Stored items:
[Start of section]

Ltac writes_step :=
  lazymatch goal with
  | |- Members (strVal _ (key _ _)) _ _ => simple eapply Members_str
  | |- Members (boolVal _ (key _ _)) _ _ => simple eapply Members_bool
  | |- Members (intVal _ (key _ _)) _ _ => simple eapply Members_int
  | |- Members (uintVal _ (key _ _)) _ _ => simple eapply Members_uint
  | |- Members (doubleVal _ _ (key _ _)) _ _ => simple eapply Members_double
  | |- Members (nullVal (key _ _)) _ _ => simple eapply Members_null
  | |- Members (endObject _) _ _ => simple eapply Members_object
  | |- Members (endArray _) _ _ => simple eapply Members_array
  | |- Elements (strVal _ _) _ _ => simple eapply Elements_str
  | |- Elements (endObject _) _ _ => simple eapply Elements_object
  | |- Members (beginObject _) (beginObject _) _ => simple apply Members_nil
  | |- Elements (beginArray _) (beginArray _) _ => simple apply Elements_nil
  | |- Members ?X ?X _ => simple apply Members_nil
  | |- Elements ?X ?X _ => simple apply Elements_nil
  end.

(** Finds what a sequence of calls writes. *)
Ltac writes := repeat writes_step.

Lemma Members_eq X w kvs kvs' : Members X w kvs → kvs = kvs' → Members X w kvs'.
Proof. by intros ? <-. Qed.
Lemma Elements_eq X w vs vs' : Elements X w vs → vs = vs' → Elements X w vs'.
Proof. by intros ? <-. Qed.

[End of section]

Up to and including the line with "Members ?X ?X _ => simple apply Members_nil", transcribe the entries above exactly, starting from their first line.

Ltac writes_step :=
  lazymatch goal with
  | |- Members (strVal _ (key _ _)) _ _ => simple eapply Members_str
  | |- Members (boolVal _ (key _ _)) _ _ => simple eapply Members_bool
  | |- Members (intVal _ (key _ _)) _ _ => simple eapply Members_int
  | |- Members (uintVal _ (key _ _)) _ _ => simple eapply Members_uint
  | |- Members (doubleVal _ _ (key _ _)) _ _ => simple eapply Members_double
  | |- Members (nullVal (key _ _)) _ _ => simple eapply Members_null
  | |- Members (endObject _) _ _ => simple eapply Members_object
  | |- Members (endArray _) _ _ => simple eapply Members_array
  | |- Elements (strVal _ _) _ _ => simple eapply Elements_str
  | |- Elements (endObject _) _ _ => simple eapply Elements_object
  | |- Members (beginObject _) (beginObject _) _ => simple apply Members_nil
  | |- Elements (beginArray _) (beginArray _) _ => simple apply Elements_nil
  | |- Members ?X ?X _ => simple apply Members_nil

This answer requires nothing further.